- _WORK REQUEST_:
In the records below, find the line that contains "Removing d =>" and the line that contains "set_iter : gset string → list string;". Set down exactly those lines and every line between them, and nothing more.

/---

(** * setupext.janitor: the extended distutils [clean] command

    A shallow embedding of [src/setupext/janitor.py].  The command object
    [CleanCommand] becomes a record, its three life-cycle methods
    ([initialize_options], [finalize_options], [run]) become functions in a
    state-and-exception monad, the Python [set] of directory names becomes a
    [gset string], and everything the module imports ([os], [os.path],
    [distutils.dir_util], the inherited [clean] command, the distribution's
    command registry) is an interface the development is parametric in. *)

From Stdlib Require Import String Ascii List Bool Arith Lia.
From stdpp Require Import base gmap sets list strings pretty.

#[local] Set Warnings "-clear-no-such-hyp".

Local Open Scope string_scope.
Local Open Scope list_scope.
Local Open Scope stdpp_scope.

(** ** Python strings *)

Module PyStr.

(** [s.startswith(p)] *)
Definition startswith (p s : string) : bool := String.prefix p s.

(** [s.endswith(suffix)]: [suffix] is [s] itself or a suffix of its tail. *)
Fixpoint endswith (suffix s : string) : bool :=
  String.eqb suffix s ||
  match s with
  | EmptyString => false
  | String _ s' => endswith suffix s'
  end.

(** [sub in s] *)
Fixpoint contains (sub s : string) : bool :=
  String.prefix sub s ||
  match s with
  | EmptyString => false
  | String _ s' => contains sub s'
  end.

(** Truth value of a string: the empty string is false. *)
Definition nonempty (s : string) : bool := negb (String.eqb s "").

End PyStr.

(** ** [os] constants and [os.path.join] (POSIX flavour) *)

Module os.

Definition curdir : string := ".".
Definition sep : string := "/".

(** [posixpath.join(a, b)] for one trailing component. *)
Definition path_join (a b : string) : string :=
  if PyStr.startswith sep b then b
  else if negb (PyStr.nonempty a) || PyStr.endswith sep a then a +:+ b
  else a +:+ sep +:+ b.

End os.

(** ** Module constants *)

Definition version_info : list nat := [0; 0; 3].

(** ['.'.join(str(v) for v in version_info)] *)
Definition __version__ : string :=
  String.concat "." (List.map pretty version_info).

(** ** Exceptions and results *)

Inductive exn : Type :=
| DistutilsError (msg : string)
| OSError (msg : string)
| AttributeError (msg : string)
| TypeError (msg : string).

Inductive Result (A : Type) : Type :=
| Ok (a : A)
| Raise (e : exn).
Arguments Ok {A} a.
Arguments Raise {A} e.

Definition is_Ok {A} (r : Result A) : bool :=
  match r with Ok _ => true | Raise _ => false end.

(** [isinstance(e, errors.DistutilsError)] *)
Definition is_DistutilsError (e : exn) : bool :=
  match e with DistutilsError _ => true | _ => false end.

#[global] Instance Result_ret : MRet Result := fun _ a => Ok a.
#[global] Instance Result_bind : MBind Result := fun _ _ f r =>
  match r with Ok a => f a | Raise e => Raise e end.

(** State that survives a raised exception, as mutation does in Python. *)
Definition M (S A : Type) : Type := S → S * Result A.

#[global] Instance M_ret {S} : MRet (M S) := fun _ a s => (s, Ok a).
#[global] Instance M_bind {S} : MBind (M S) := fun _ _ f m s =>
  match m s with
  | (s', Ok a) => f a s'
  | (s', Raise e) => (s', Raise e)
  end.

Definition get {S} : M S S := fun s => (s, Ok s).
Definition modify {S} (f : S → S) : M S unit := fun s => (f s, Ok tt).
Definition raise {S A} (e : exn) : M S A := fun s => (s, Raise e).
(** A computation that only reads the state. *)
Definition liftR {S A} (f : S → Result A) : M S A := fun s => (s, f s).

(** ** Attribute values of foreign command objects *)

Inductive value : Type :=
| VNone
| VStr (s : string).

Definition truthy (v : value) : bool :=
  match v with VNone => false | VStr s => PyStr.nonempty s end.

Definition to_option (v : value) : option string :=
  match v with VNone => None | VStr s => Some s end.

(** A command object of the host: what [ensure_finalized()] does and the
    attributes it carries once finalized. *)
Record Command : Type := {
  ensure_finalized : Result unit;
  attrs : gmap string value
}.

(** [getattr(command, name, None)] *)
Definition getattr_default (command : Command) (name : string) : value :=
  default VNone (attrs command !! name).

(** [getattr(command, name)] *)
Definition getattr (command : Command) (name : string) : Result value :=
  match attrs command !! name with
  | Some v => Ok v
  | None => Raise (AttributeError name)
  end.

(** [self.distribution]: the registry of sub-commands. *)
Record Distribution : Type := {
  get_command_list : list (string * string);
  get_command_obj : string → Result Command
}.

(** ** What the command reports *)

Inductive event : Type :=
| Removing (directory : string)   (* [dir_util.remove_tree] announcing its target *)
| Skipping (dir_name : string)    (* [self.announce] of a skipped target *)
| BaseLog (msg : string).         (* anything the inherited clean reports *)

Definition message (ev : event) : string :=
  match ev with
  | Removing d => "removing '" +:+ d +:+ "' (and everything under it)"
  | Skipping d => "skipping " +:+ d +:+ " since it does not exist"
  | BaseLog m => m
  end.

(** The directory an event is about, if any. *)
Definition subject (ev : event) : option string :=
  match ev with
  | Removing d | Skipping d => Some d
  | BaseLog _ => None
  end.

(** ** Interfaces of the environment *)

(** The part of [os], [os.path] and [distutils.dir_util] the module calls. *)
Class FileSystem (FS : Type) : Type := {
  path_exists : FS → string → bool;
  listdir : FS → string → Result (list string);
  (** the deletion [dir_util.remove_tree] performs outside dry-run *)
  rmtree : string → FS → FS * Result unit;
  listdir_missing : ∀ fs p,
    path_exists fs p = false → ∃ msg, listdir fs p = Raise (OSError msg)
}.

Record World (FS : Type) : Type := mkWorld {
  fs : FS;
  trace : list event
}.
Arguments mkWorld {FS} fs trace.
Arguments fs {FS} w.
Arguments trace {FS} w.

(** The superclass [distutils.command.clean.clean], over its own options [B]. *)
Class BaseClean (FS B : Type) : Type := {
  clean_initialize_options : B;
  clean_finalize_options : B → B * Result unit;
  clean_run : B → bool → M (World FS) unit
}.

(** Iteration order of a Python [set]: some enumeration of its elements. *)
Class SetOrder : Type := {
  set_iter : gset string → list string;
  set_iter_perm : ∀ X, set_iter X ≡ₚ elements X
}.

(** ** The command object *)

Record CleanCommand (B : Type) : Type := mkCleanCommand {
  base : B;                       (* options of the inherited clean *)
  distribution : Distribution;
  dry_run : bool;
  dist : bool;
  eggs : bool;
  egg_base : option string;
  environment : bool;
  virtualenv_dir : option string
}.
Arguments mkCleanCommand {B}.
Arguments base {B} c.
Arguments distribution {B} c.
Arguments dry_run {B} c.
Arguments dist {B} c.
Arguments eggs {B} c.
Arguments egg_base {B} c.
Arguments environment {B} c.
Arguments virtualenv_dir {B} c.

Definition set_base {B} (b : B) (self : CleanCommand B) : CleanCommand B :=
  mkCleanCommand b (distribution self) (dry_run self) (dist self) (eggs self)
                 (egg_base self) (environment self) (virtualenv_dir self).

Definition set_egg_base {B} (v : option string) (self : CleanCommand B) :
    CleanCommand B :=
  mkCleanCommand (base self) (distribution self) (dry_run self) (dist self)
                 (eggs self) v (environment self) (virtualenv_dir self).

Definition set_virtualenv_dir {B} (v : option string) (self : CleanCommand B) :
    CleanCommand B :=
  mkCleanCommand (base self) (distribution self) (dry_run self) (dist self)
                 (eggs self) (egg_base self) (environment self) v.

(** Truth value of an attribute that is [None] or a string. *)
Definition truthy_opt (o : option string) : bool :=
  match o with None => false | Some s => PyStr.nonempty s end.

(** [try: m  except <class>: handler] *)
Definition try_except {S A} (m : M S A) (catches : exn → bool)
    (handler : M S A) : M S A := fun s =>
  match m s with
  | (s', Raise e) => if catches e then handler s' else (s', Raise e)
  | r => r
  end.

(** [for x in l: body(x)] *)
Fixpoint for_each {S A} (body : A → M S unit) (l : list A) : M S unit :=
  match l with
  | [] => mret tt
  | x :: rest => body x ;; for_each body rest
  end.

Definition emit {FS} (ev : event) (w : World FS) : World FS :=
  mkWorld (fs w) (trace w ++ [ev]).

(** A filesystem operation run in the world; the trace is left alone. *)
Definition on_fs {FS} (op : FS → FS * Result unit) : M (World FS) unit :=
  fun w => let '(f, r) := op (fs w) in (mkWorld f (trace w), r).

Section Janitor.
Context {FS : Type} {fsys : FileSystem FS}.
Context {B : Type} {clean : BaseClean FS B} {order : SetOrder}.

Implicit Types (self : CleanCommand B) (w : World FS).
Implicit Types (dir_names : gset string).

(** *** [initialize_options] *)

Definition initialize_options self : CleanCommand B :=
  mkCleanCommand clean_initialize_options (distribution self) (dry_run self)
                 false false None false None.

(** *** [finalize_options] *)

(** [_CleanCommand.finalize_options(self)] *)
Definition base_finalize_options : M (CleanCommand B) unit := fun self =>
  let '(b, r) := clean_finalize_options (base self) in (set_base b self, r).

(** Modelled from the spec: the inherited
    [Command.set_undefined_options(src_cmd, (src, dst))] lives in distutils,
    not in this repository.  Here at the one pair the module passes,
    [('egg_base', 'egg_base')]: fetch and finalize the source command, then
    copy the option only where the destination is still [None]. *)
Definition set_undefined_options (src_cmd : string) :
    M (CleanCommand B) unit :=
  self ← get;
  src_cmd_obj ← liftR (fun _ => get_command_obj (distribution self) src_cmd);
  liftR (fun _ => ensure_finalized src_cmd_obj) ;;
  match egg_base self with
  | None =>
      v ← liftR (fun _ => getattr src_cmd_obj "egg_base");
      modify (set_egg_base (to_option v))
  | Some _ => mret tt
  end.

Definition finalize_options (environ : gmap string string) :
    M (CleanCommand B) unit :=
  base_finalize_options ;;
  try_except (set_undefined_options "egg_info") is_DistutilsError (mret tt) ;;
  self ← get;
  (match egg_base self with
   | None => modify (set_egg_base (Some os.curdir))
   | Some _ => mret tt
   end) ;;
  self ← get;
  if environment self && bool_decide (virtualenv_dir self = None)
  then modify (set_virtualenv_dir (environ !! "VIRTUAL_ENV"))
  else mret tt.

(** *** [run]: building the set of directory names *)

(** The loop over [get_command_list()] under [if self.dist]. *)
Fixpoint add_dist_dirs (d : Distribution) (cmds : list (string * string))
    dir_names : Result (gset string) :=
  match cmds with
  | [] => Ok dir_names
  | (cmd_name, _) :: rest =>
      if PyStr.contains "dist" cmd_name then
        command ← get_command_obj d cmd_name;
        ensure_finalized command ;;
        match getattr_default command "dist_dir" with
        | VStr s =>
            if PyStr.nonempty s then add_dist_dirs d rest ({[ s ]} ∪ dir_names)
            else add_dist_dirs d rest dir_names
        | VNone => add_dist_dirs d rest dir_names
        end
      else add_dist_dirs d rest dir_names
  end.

\---

- _RESPONSE_:
  | Removing d => "removing '" +:+ d +:+ "' (and everything under it)"
  | Skipping d => "skipping " +:+ d +:+ " since it does not exist"
  | BaseLog m => m
  end.

(** The directory an event is about, if any. *)
Definition subject (ev : event) : option string :=
  match ev with
  | Removing d | Skipping d => Some d
  | BaseLog _ => None
  end.

(** ** Interfaces of the environment *)

(** The part of [os], [os.path] and [distutils.dir_util] the module calls. *)
Class FileSystem (FS : Type) : Type := {
  path_exists : FS → string → bool;
  listdir : FS → string → Result (list string);
  (** the deletion [dir_util.remove_tree] performs outside dry-run *)
  rmtree : string → FS → FS * Result unit;
  listdir_missing : ∀ fs p,
    path_exists fs p = false → ∃ msg, listdir fs p = Raise (OSError msg)
}.

Record World (FS : Type) : Type := mkWorld {
  fs : FS;
  trace : list event
}.
Arguments mkWorld {FS} fs trace.
Arguments fs {FS} w.
Arguments trace {FS} w.

(** The superclass [distutils.command.clean.clean], over its own options [B]. *)
Class BaseClean (FS B : Type) : Type := {
  clean_initialize_options : B;
  clean_finalize_options : B → B * Result unit;
  clean_run : B → bool → M (World FS) unit
}.

(** Iteration order of a Python [set]: some enumeration of its elements. *)
Class SetOrder : Type := {
  set_iter : gset string → list string;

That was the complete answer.